---------- Provided entries

Lemma filter_input_frame w abbr :
  self (filter_input js w abbr).2 = self w
  ∧ view (filter_input js w abbr).2 = view w
  ∧ timers (filter_input js w abbr).2 = timers w.
Proof. unfold filter_input. by destruct (cls (self w)). Qed.

(** [inner_insert], field by field. *)
Lemma inner_insert_fields abbr w :
  let opened := set_view w (Sublime.begin_edit (view w)) in
  let filtered := filter_input js opened abbr in
  let done := run_command decodes (Sublime.begin_edit (view w)) (or_empty filtered.1) in
  inner_insert js decodes abbr w =
    {| self := if done.2
               then {| cls := cls (self w); erase := true;
                       selection := selection (self w) |}
               else self w;
       view := done.1;
       timers := timers w;
       calls := calls filtered.2 |}.
Proof.
  unfold inner_insert. cbn zeta.
  pose proof (filter_input_frame (set_view w (Sublime.begin_edit (view w))) abbr)
    as (Hs & Hv & Ht).
  destruct (filter_input js (set_view w (Sublime.begin_edit (view w))) abbr)
    as [filtered w2]. cbn [fst snd] in *. rewrite Hv. cbn [set_view view].
  destruct (run_command decodes (Sublime.begin_edit (view w)) (or_empty filtered))
    as [v3 returned]. cbn [fst snd].
  destruct w2 as [s2 v2 t2 c2]. cbn in Hs, Ht. subst s2 t2.
  by destruct returned.
Qed.

Lemma timers_run_task t w : timers (run_task js decodes t w) = timers w.
Proof.
  destruct t as [|abbr]; [done|]. cbn [run_task].
  by rewrite inner_insert_fields.
Qed.

Lemma tick_idle w : timers w = [] → tick js decodes w = w.
Proof. unfold tick. by intros ->. Qed.

Lemma timers_setup w : timers (setup js w) = timers w.
Proof.
  unfold setup. destruct (cls (self w)); try done.
  by destruct (pyCaptureWrappingRange js (view w)) as [[r0 r1]|].
Qed.

(** An event other than a tick leaves the waiting callbacks in place and
    puts its own behind them. *)
Lemma timers_handle_append w e :
  e ≠ Tick →
  timers (handle js decodes w e) =
    timers w ++ drop (length (timers w)) (timers (handle js decodes w e)).
Proof.
  intros He. destruct e as [|abbr| | |v]; cbn [handle]; try done.
  - unfold run. cbn [set_erase set_self timers]. rewrite timers_setup.
    by rewrite drop_all, app_nil_r.
  - unfold insert, undo.
    destruct (negb (Text.str_truthy abbr) && erase (self w)), (erase (self w));
      cbn [set_erase set_self set_timeout timers];
      rewrite <- ?app_assoc, ?drop_app_length, ?drop_all, ?app_nil_r; done.
  - unfold undo. destruct (erase (self w)); cbn [set_timeout timers].
    + by rewrite drop_app_length.
    + by rewrite drop_all, app_nil_r.
  - cbn [set_view timers]. by rewrite drop_all, app_nil_r.
Qed.

(** Callbacks run in the order in which they were handed to the editor:
    what has run, followed by what still waits, is what waited at the start
    followed by what was issued since. *)
Lemma callbacks_run_in_issue_order trace : ∀ w,
  ran js decodes trace w ++ timers (exec js decodes trace w)
  = timers w ++ issued js decodes trace w.
Proof.
  induction trace as [|e rest IH]; intros w; cbn [ran issued exec foldl].
  - by rewrite app_nil_r.
  - fold (exec js decodes rest (handle js decodes w e)).
    rewrite <- app_assoc, IH.
    assert (He : e = Tick ∨ e ≠ Tick) by (destruct e; auto).
    destruct He as [->|He].
    + cbn [handle app]. unfold tick.
      destruct (timers w) as [|t ts] eqn:Hw; cbn [head option_list app].
      * by rewrite Hw.
      * by rewrite timers_run_task.
    + rewrite (timers_handle_append w e He) at 1.
      rewrite <- app_assoc.
      destruct e as [|abbr| | |v]; cbn [app]; try done.
      cbn [handle set_view timers]. by rewrite drop_all.
Qed.

End as_you_type_facts.

(** *** Lengths of the pieces of a buffer *)

Lemma slice_from_length_le e (s : string) :
  (String.length (Text.slice_from e s) ≤ String.length s)%nat.
Proof.
  revert s. induction e as [|e IH]; intros [|c s]; cbn; try lia.
  specialize (IH s). lia.
Qed.

Lemma cut_length_le (buf : string) : ∀ s e : nat,
  (s ≤ e)%nat →
  (String.length (String.substring 0 s buf) + String.length (Text.slice_from e buf)
   ≤ String.length buf)%nat.
Proof.
  induction buf as [|c buf IH]; intros s e Hse.
  - destruct s, e; cbn; lia.
  - destruct s as [|s]; cbn [String.substring String.length].
    + pose proof (slice_from_length_le e (String c buf)). cbn in *. lia.
    + destruct e as [|e]; [lia|]. cbn [Text.slice_from].
      specialize (IH s e). lia.
Qed.

Lemma app_length_string (s t : string) :
  String.length (s +:+ t) = (String.length s + String.length t)%nat.
Proof. induction s as [|c s IH]; [done|]. rewrite app_String. cbn. by rewrite IH. Qed.




(** *** One change of the panel's text *)

Section one_change.
Context (js : Engine) (decodes : string → bool).

(** [insert] when it does not take the early return. *)
Lemma insert_schedules w abbr :
  abbr ≠ "" ∨ erase (self w) = false →
  insert abbr w =
    {| self := self w; view := view w;
       timers := timers w
                 ++ (if erase (self w) then [RunUndo] else [])
                 ++ [InnerInsert abbr];
       calls := calls w |}.
Proof.
  intros Hcase. unfold insert, undo.
  assert (Hgo : negb (Text.str_truthy abbr) && erase (self w) = false).
  { destruct Hcase as [Habbr | ->]; [by destruct abbr | apply andb_false_r]. }
  rewrite Hgo. destruct (erase (self w)); unfold set_timeout; cbn.
  - by rewrite <- app_assoc.
  - done.
Qed.
Lemma foldl_file_frames d files :
  foldl handle d
    (map (λ f, frame "file" undefined (str f) undefined undefined) files) =
  {| resultSection_hidden := resultSection_hidden d;
     console := console d ++
       map (λ f, {| class := "info"; innerText := "Writing file: " +:+ f |}) files;
     downloadSection_hidden := downloadSection_hidden d;
     downloadLink_href := downloadLink_href d;
     generateBtn_disabled := generateBtn_disabled d;
     generateBtn_innerText := generateBtn_innerText d |}.
Proof.
  revert d. induction files as [|f files IH]; intros d.
  - cbn. rewrite app_nil_r. by destruct d.
  - cbn [map foldl]. rewrite IH, handle_file_frame. cbn.
    by rewrite <- app_assoc.
Qed.

(** A whole successful run as the page shows it: after [start], one
    [file] frame per file and [complete], the console holds the line of
    the connection, the start message, one "Writing file: ..." line per
    file in the order of arrival, the final message and the line of the
    closed connection; the download link is shown with the frame's
    [zipUrl] and the button is enabled again. *)
Theorem successful_run_on_page d started files summary url :
  generation d
    ([ Open; frame "start" (str started) undefined undefined undefined ]
     ++ map (λ f, frame "file" undefined (str f) undefined undefined) files
     ++ [ frame "complete" (str summary) undefined undefined (str url); Close ]) =
  {| resultSection_hidden := false;
     console :=
       [ {| class := "info";
            innerText := "Connected to server. Starting code generation..." |};
         {| class := "info"; innerText := started |} ]
       ++ map (λ f, {| class := "info"; innerText := "Writing file: " +:+ f |}) files
       ++ [ {| class := "success"; innerText := summary |};
            {| class := "info"; innerText := "Connection closed" |} ];
     downloadSection_hidden := false;
     downloadLink_href := url;
     generateBtn_disabled := false;
     generateBtn_innerText := "Generate Code" |}.
Proof.
  unfold generation. rewrite !foldl_app, foldl_file_frames.
  assert (∀ x, foldl handle x
            [ frame "complete" (str summary) undefined undefined (str url); Close ] =
          {| resultSection_hidden := resultSection_hidden x;
             console := console x ++
               [ {| class := "success"; innerText := summary |};
                 {| class := "info"; innerText := "Connection closed" |} ];
             downloadSection_hidden := false;
             downloadLink_href := url;
             generateBtn_disabled := false;
             generateBtn_innerText := "Generate Code" |}) as Hend.
  { intros x. cbn [foldl].
    change (handle x (frame "complete" (str summary) undefined undefined (str url)))
      with (enable_button (show_download url (log "success" summary x))).
    cbn. unfold onclose, log. cbn. by rewrite <- app_assoc. }
  rewrite Hend. cbn [resultSection_hidden console].
  f_equal.
Qed.
(** C7, as the code has it: the parser keeps what follows the last
    scheme separator, needs exactly one colon in it, and reads the
    segment after that colon with [int]; it raises [ValueError] exactly
    when there is not exactly one colon or [int] rejects the segment, and
    it never ends otherwise than by returning or by that error. *)
Theorem parse_host_port_outcome address :
  exists suffix, after_scheme address suffix /\
    (forall host port,
       parse_host_port address = Ret (host, port) <->
       count_char ":" suffix = 1%nat /\
       exists seg, suffix = host +:+ ":" +:+ seg /\ Py.int seg = Some port) /\
    (parse_host_port address = Raise ValueError <->
       count_char ":" suffix <> 1%nat \/
       exists host seg, suffix = host +:+ ":" +:+ seg /\ Py.int seg = None) /\
    (parse_host_port address = Raise ValueError \/
     exists wa, parse_host_port address = Ret wa).
Proof.
  destruct (parse_host_port_suffix address) as (suffix & Hsuf & ->).
  exists suffix. split; [done|].
  pose proof (split_length ":" suffix) as Hlen.
  destruct (Py.split ":" suffix) as [|h [|p [|q r]]] eqn:Hsplit;
    simpl in Hlen.
  1, 2, 4: repeat split; auto; try done; try lia;
    try (intros [? _]; lia); try (left; lia).
  apply split_two in Hsplit as [Hs Hc].
  assert (forall host seg, suffix = host +:+ ":" +:+ seg -> host = h /\ seg = p) as Huniq.
  { intros host seg Hhs.
    assert (Py.split ":" suffix = [host; seg]) as H1 by by apply split_two.
    assert (Py.split ":" suffix = [h; p]) as H2 by by apply split_two.
    rewrite H1 in H2. by injection H2. }
  destruct (Py.int p) as [v|] eqn:Hint.
  - repeat split.
    + done.
    + injection H as <- <-. by exists p.
    + intros (_ & seg & [-> ->]%Huniq & Hseg). congruence.
    + done.
    + intros [?|(host & seg & [_ ->]%Huniq & Hseg)]; [lia | congruence].
    + right. eauto.
  - repeat split; try done.
    + intros (_ & seg & [-> ->]%Huniq & Hseg). congruence.
    + intros _. right. by exists h, p.
    + by left.
Qed.
Lemma render_Some c card :
  render c = Some card →
  itemsToUpdate c ≠ []
  ∧ card = {| heading := if bool_decide (1 < length (itemsToUpdate c))
                         then HeadingCount (length (itemsToUpdate c)) else HeadingOne;
              splitButton :=
                if bool_decide (1 < length (itemsToUpdate c))
                then Some {| buttonLabel := plainText "Update all";
                             buttonOnClick := OnUpdateAll;
                             buttonDisabled := bool_decide (0 < length (queued (state c)));
                             buttonMenu := [(plainText "Manage plugins", OnGoManagePlugins);
                                            (plainText "Dismiss all", OnDismiss)] |}
                else None;
              taskUpdates := taskUpdateOf c <$> itemsToUpdate c |}.
Proof.
  unfold render. destruct (itemsToUpdate c) eqn:Hi; [done|].
  simpl. by intros [= <-].
Qed.

Lemma itemsToUpdate_nil c :
  itemsToUpdate c = [] ↔ ∀ r, candidate c r → slug (heap c r) ∈ dismissed (state c).
Proof.
  split.
  - intros Hnil r Hr.
    destruct (decide (slug (heap c r) ∈ dismissed (state c))) as [|Hout]; [done|].
    assert (r ∈ itemsToUpdate c) as Hin by by apply elem_of_itemsToUpdate.
    rewrite Hnil in Hin. by apply elem_of_nil in Hin.
  - intros Hall. destruct (itemsToUpdate c) as [|r l] eqn:Hi; [done|].
    assert (r ∈ itemsToUpdate c) as Hin by (rewrite Hi; apply list_elem_of_here).
    apply elem_of_itemsToUpdate in Hin as [Hc Hout]. by destruct (Hout (Hall r Hc)).
Qed.

Lemma dismissed_invoke_grows m c :
  dismissed (state c) ⊆ dismissed (state (invoke m c)).
Proof.
  destruct m as [item f| | |item| |item|prevProps]; cbn [invoke].
  - by rewrite dismissed_enqueue.
  - by rewrite dismissed_dequeue.
  - by rewrite dismissed_continueQueue.
  - by rewrite dismissed_updateItem.
  - by rewrite dismissed_updateAll.
  - apply dismissed_dismiss.
  - apply dismissed_componentDidUpdate.
Qed.

Lemma dismissed_runMethods_grows ms : ∀ c,
  dismissed (state c) ⊆ dismissed (state (runMethods ms c)).
Proof.
  induction ms as [|m ms IH]; intros c; [done|]. rewrite runMethods_cons.
  etrans; [apply (dismissed_invoke_grows m)|apply IH].
Qed.

(** X11. [render] returns [null] exactly when the slug of every candidate
    is dismissed (in particular when there is no candidate). *)
Theorem render_null_iff_all_dismissed c :
  render c = None
  ↔ ∀ r, candidate c r → slug (heap c r) ∈ dismissed (state c).
Proof. by rewrite render_None, itemsToUpdate_nil. Qed.

(** X12. After [dismiss] is called with an object that has no string slug
    (the "Dismiss all" entry), [render] returns [null], and it keeps
    returning [null] whatever methods are called afterwards, as long as the
    props are the same. *)
Theorem dismiss_all_hides_the_card ev ms c :
  slug (heap c ev) = None →
  render (dismiss ev c) = None
  ∧ render (runMethods ms (dismiss ev c)) = None.
Proof.
  intros Hev.
  assert (∀ r, candidate c r →
               slug (heap c r) ∈ dismissed (state (dismiss ev c))) as Hall.
  { intros r Hr. rewrite (dismiss_all c ev Hev). simpl.
    apply elem_of_union_pair. right. apply elem_of_candidateSlugs. eauto. }
  split; apply render_None, itemsToUpdate_nil; intros r Hr.
  - rewrite heap_dismiss. apply Hall. unfold candidate in *.
    by rewrite props_dismiss in Hr.
  - destruct (runMethods_frame ms (dismiss ev c) r) as (Hp & Hs & _).
    rewrite Hs, heap_dismiss. apply dismissed_runMethods_grows, Hall.
    unfold candidate in *. by rewrite Hp, props_dismiss in Hr.
Qed.

(** X13. When [render] shows the card, it has one row per candidate whose
    slug is not dismissed, each such object once; the heading counts the
    rows; the "Update all" button is there exactly when there are at least
    two rows, and it is disabled exactly when the queue is not empty. *)
Theorem render_rows c card :
  render c = Some card →
  toUpdate <$> taskUpdates card = itemsToUpdate c
  ∧ NoDup (toUpdate <$> taskUpdates card)
  ∧ (∀ r, r ∈ toUpdate <$> taskUpdates card
          ↔ candidate c r ∧ slug (heap c r) ∉ dismissed (state c))
  ∧ 1 ≤ length (taskUpdates card)
  ∧ heading card = (if bool_decide (length (taskUpdates card) = 1)
                    then HeadingOne else HeadingCount (length (taskUpdates card)))
  ∧ (splitButton card = None ↔ length (taskUpdates card) = 1)
  ∧ (∀ b, splitButton card = Some b →
          (buttonDisabled b = true ↔ queued (state c) ≠ [])).
Proof.
  intros Hr. apply render_Some in Hr as [Hne ->]. simpl.
  assert (toUpdate <$> (taskUpdateOf c <$> itemsToUpdate c) = itemsToUpdate c) as Hrows.
  { rewrite <- list_fmap_compose. by rewrite <- (list_fmap_id (itemsToUpdate c)) at 2. }
  rewrite Hrows, length_fmap.
  assert (1 ≤ length (itemsToUpdate c)) as Hlen.
  { destruct (itemsToUpdate c); [done|simpl; lia]. }
  split_and!; [done| |apply elem_of_itemsToUpdate|done|..].
  - unfold itemsToUpdate. apply NoDup_filter, NoDup_union.
  - repeat case_bool_decide; try done; lia.
  - case_bool_decide; split; intros ?; try done; lia.
  - intros b. case_bool_decide; [|done]. intros [= <-]. simpl.
    rewrite bool_decide_eq_true.
    destruct (queued (state c)); simpl; [split; [lia|done]|split; [done|lia]].
Qed.
End rendering.

Section rows.
Implicit Types (c : Comp) (item r : ref) (h : Store).

Lemma isItemEnqueued_true h g (q : list ref) :
  isItemEnqueued h g q = true
  ↔ ∃ r s, r ∈ q ∧ g = Some s ∧ slug (h r) = Some s.
Proof.
  unfold isItemEnqueued. rewrite bool_decide_eq_true. split.
  - intros [p Hp]. apply findBySlug_Some in Hp as (Hin & s & -> & Hs). eauto.
  - intros (r & s & Hin & -> & Hs).
    destruct (findBySlug h q (Some s)) as [p|] eqn:Hf; [eauto|].
    apply find_none with (x := r) in Hf; [|by apply list_elem_of_In].
    unfold matchesSlug in Hf. rewrite Hs in Hf.
    by rewrite bool_decide_true in Hf.
Qed.

(** X14. A rendered row is disabled exactly when some queued object has
    the row's string slug: the match is by slug, not by object, and a row
    without a string slug is never disabled. *)
Theorem row_disabled_iff_slug_queued c card t :
  render c = Some card → t ∈ taskUpdates card →
  (disable t = true
   ↔ ∃ r s, r ∈ queued (state c) ∧ taskSlug t = Some s ∧ slug (heap c r) = Some s)
  ∧ (taskSlug t = None → disable t = false).
Proof.
  intros Hr Ht. apply render_Some in Hr as [_ ->]. simpl in Ht.
  apply list_elem_of_fmap in Ht as (r & -> & _). simpl. split.
  - apply isItemEnqueued_true.
  - intros ->. apply not_true_is_false. rewrite isItemEnqueued_true.
    by intros (? & ? & _ & ? & _).
Qed.

(** X15. After [enqueue (item)] every rendered row that carries the slug
    of [item] is disabled, also the rows of other objects with that slug
    (the copies that a props refresh creates). *)
Theorem enqueue_disables_rows_with_slug item f c s card t :
  slug (heap c item) = Some s →
  render (enqueue item f c) = Some card →
  t ∈ taskUpdates card → taskSlug t = Some s →
  disable t = true.
Proof.
  intros Hs Hr Ht Hts. apply render_Some in Hr as [_ ->]. simpl in Ht.
  apply list_elem_of_fmap in Ht as (r & -> & _). simpl in *.
  apply isItemEnqueued_true. exists item, s. split_and!; [|done|].
  - rewrite queued_enqueue. apply elem_of_union_pair. right.
    apply list_elem_of_here.
  - rewrite heap_enqueue.
    destruct (store_set_from_fields item f (heap c) item) as (-> & _). done.
Qed.

(** X16. The exit handler shows the confirmation prompt exactly when the
    queue is not empty; it never both lets the navigation proceed and
    restores the route, and it leaves the store and the props alone. *)
Theorem exitHandler_prompts_iff_queued confirmed c :
  (WindowConfirm leaveMessage ∈ emitted (exitHandler confirmed) c
   ↔ queued (state c) ≠ [])
  ∧ ¬ (Next ∈ emitted (exitHandler confirmed) c
       ∧ SetTimeoutPageReplace (activityPath (props c)) 0
         ∈ emitted (exitHandler confirmed) c)
  ∧ heap (exitHandler confirmed c) = heap c
  ∧ props (exitHandler confirmed c) = props c.
Proof.
  destruct (decide (queued (state c) = [])) as [Hq|Hq].
  - assert (emitted (exitHandler confirmed) c = [Next]) as ->.
    { apply emitted_app. by rewrite (exitHandler_empty _ _ Hq). }
    rewrite (exitHandler_empty _ _ Hq). split_and!; [|by intros [_ Hin%list_elem_of_singleton]|done..].
    split; [by intros Hin%list_elem_of_singleton|done].
  - assert (emitted (exitHandler confirmed) c =
            [WindowConfirm leaveMessage;
             if confirmed then Next
             else SetTimeoutPageReplace (activityPath (props c)) 0]) as ->.
    { apply emitted_app. rewrite (exitHandler_nonempty _ _ Hq). simpl.
      by rewrite <- (assoc_L (++)). }
    rewrite (exitHandler_nonempty _ _ Hq). split_and!; [|..|done|done].
    + split; [done|]. intros _. apply list_elem_of_here.
    + rewrite !elem_of_cons, !elem_of_nil.
      destruct confirmed; intros [[?|[?|[]]] [?|[?|[]]]]; discriminate.
Qed.
End rows.
(** * Certificate registry: validation, grouping, rendering and routes

    A shallow embedding of the registry's backend router
    (backend/server.js: certificates, settings and accounts), of the
    certificate page (CertificatePage), of the batch documents and ID
    cards, and of the entry form and batch listing of the admin page,
    with the properties of the specification and further properties of
    the code stated over it. *)

From Stdlib Require Import ZArith NArith Ascii String List Bool Lia.
From Stdlib Require Import Numbers.DecimalString Sorting.Sorted Sorting.Permutation.
From Stdlib Require Numbers.DecimalZ Numbers.DecimalPos.
From stdpp Require Import base gmap strings list fin_maps.

Local Open Scope string_scope.
Local Open Scope list_scope.

(** ** JavaScript values and strings *)

Module Js.

(** A string is a sequence of code units. The development works with the
    code units below 256. *)

Definition code (c : ascii) : N := N_of_ascii c.

(** WhiteSpace and LineTerminator code units below 256: TAB, LF, VT, FF, CR,
    SPACE and NO-BREAK SPACE. It is the set removed by [trim] and matched by
    the regular expression class [\s]. *)
Definition isWhiteSpace (c : ascii) : bool :=
  let n := code c in
  ((9 <=? n) && (n <=? 13) || (n =? 32) || (n =? 160))%N.

Definition isDigit (c : ascii) : bool :=
  let n := code c in ((48 <=? n) && (n <=? 57))%N.

Definition isLower (c : ascii) : bool :=
  let n := code c in ((97 <=? n) && (n <=? 122))%N.

Definition isUpper (c : ascii) : bool :=
  let n := code c in ((65 <=? n) && (n <=? 90))%N.

(** The capital letters of Latin-1 above ASCII: U+00C0 to U+00DE without
    the multiplication sign U+00D7. *)
Definition isLatinUpper (c : ascii) : bool :=
  let n := code c in ((192 <=? n) && (n <=? 222) && negb (n =? 215))%N.

(** The small letters of Latin-1 above ASCII that have a capital below
    256: U+00E0 to U+00FE without the division sign U+00F7. *)
Definition isLatinLower (c : ascii) : bool :=
  let n := code c in ((224 <=? n) && (n <=? 254) && negb (n =? 247))%N.

(** The upper case of a code unit below 256. It is the one of
    String.prototype.toUpperCase but for three code units, which are left
    as they are here: U+00B5 (the micro sign, whose upper case is U+039C),
    U+00DF (sharp s, whose upper case is the two units "SS") and U+00FF
    (whose upper case is U+0178). *)
Definition upperChar (c : ascii) : ascii :=
  if isLower c || isLatinLower c then ascii_of_N (code c - 32) else c.

(** The lower case of a code unit below 256, as
    String.prototype.toLowerCase gives it. *)
Definition lowerChar (c : ascii) : ascii :=
  if isUpper c || isLatinUpper c then ascii_of_N (code c + 32) else c.

(** None of the three code units whose upper case is not one code unit
    below 256. *)
Definition upperInRange (c : ascii) : bool :=
  let n := code c in (negb (n =? 181) && negb (n =? 223) && negb (n =? 255))%N.

(** String.prototype.toUpperCase, on a text for which [upperExact] below
    holds. *)
Fixpoint toUpperCase (s : string) : string :=
  match s with
  | EmptyString => EmptyString
  | String c r => String (upperChar c) (toUpperCase r)
  end.

(** String.prototype.toLowerCase *)
Fixpoint toLowerCase (s : string) : string :=
  match s with
  | EmptyString => EmptyString
  | String c r => String (lowerChar c) (toLowerCase r)
  end.

(** The text holds none of the three code units on which [upperChar]
    departs from the code: on such a text [toUpperCase] is
    String.prototype.toUpperCase. *)
Fixpoint upperExact (s : string) : bool :=
  match s with
  | EmptyString => true
  | String c r => upperInRange c && upperExact r
  end.

Fixpoint trimStart (s : string) : string :=
  match s with
  | EmptyString => EmptyString
  | String c r => if isWhiteSpace c then trimStart r else s
  end.

Fixpoint trimEnd (s : string) : string :=
  match s with
  | EmptyString => EmptyString
  | String c r =>
      match trimEnd r with
      | EmptyString => if isWhiteSpace c then EmptyString else String c EmptyString
      | r' => String c r'
      end
  end.

(** String.prototype.trim *)
Definition trim (s : string) : string := trimEnd (trimStart s).

Definition startsWithSpace (s : string) : bool :=
  match s with
  | EmptyString => false
  | String c _ => isWhiteSpace c
  end.

Fixpoint endsWithSpace (s : string) : bool :=
  match s with
  | EmptyString => false
  | String c EmptyString => isWhiteSpace c
  | String _ r => endsWithSpace r
  end.

(** No leading and no trailing white space. *)
Definition trimmed (s : string) : Prop :=
  startsWithSpace s = false /\ endsWithSpace s = false.

(** replace(/\s+/g, "") : every white-space code unit is removed. *)
Fixpoint stripSpaces (s : string) : string :=
  match s with
  | EmptyString => EmptyString
  | String c r => if isWhiteSpace c then stripSpaces r else String c (stripSpaces r)
  end.

(** replace(/\s+/g, " ") : every maximal run of white space becomes one
    space. *)
Fixpoint collapseSpaces (s : string) : string :=
  match s with
  | EmptyString => EmptyString
  | String c r =>
      if isWhiteSpace c
      then (if startsWithSpace r then collapseSpaces r
            else String " " (collapseSpaces r))
      else String c (collapseSpaces r)
  end.

(** The values a parsed request body or a fetched row can hold. Numbers are
    the integers of magnitude below 2^53 (a number with a fraction, or one
    so large that ToString writes it with an exponent, is outside the
    model) and NaN; an array or a nested object is kept as [VObj],
    carrying the text ToString gives for it. *)
Inductive value : Type :=
  | VUndefined
  | VNull
  | VBool (b : bool)
  | VNum (n : Z)
  | VNaN
  | VStr (s : string)
  | VObj (repr : string).

Definition value_eqb (a b : value) : bool :=
  match a, b with
  | VUndefined, VUndefined => true
  | VNull, VNull => true
  | VBool x, VBool y => Bool.eqb x y
  | VNum x, VNum y => Z.eqb x y
  | VStr x, VStr y => String.eqb x y
  | _, _ => false
  end.

(** ToBoolean *)
Definition truthy (v : value) : bool :=
  match v with
  | VUndefined | VNull | VNaN => false
  | VBool b => b
  | VNum n => negb (Z.eqb n 0)
  | VStr s => negb (String.eqb s "")
  | VObj _ => true
  end.

(** a || b *)
Definition orElse (a b : value) : value := if truthy a then a else b.

Definition Z_to_string (n : Z) : string := NilZero.string_of_int (Z.to_int n).

(** ToString *)
Definition toString (v : value) : string :=
  match v with
  | VUndefined => "undefined"
  | VNull => "null"
  | VBool true => "true"
  | VBool false => "false"
  | VNum n => Z_to_string n
  | VNaN => "NaN"
  | VStr s => s
  | VObj r => r
  end.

--------------------

### Task description
All that is wanted is the run of lines from the start of the data through the line containing "Lemma inner_insert_fields abbr", copied word for word.

### Result of the exercise
Lemma filter_input_frame w abbr :
  self (filter_input js w abbr).2 = self w
  ∧ view (filter_input js w abbr).2 = view w
  ∧ timers (filter_input js w abbr).2 = timers w.
Proof. unfold filter_input. by destruct (cls (self w)). Qed.

(** [inner_insert], field by field. *)
Lemma inner_insert_fields abbr w :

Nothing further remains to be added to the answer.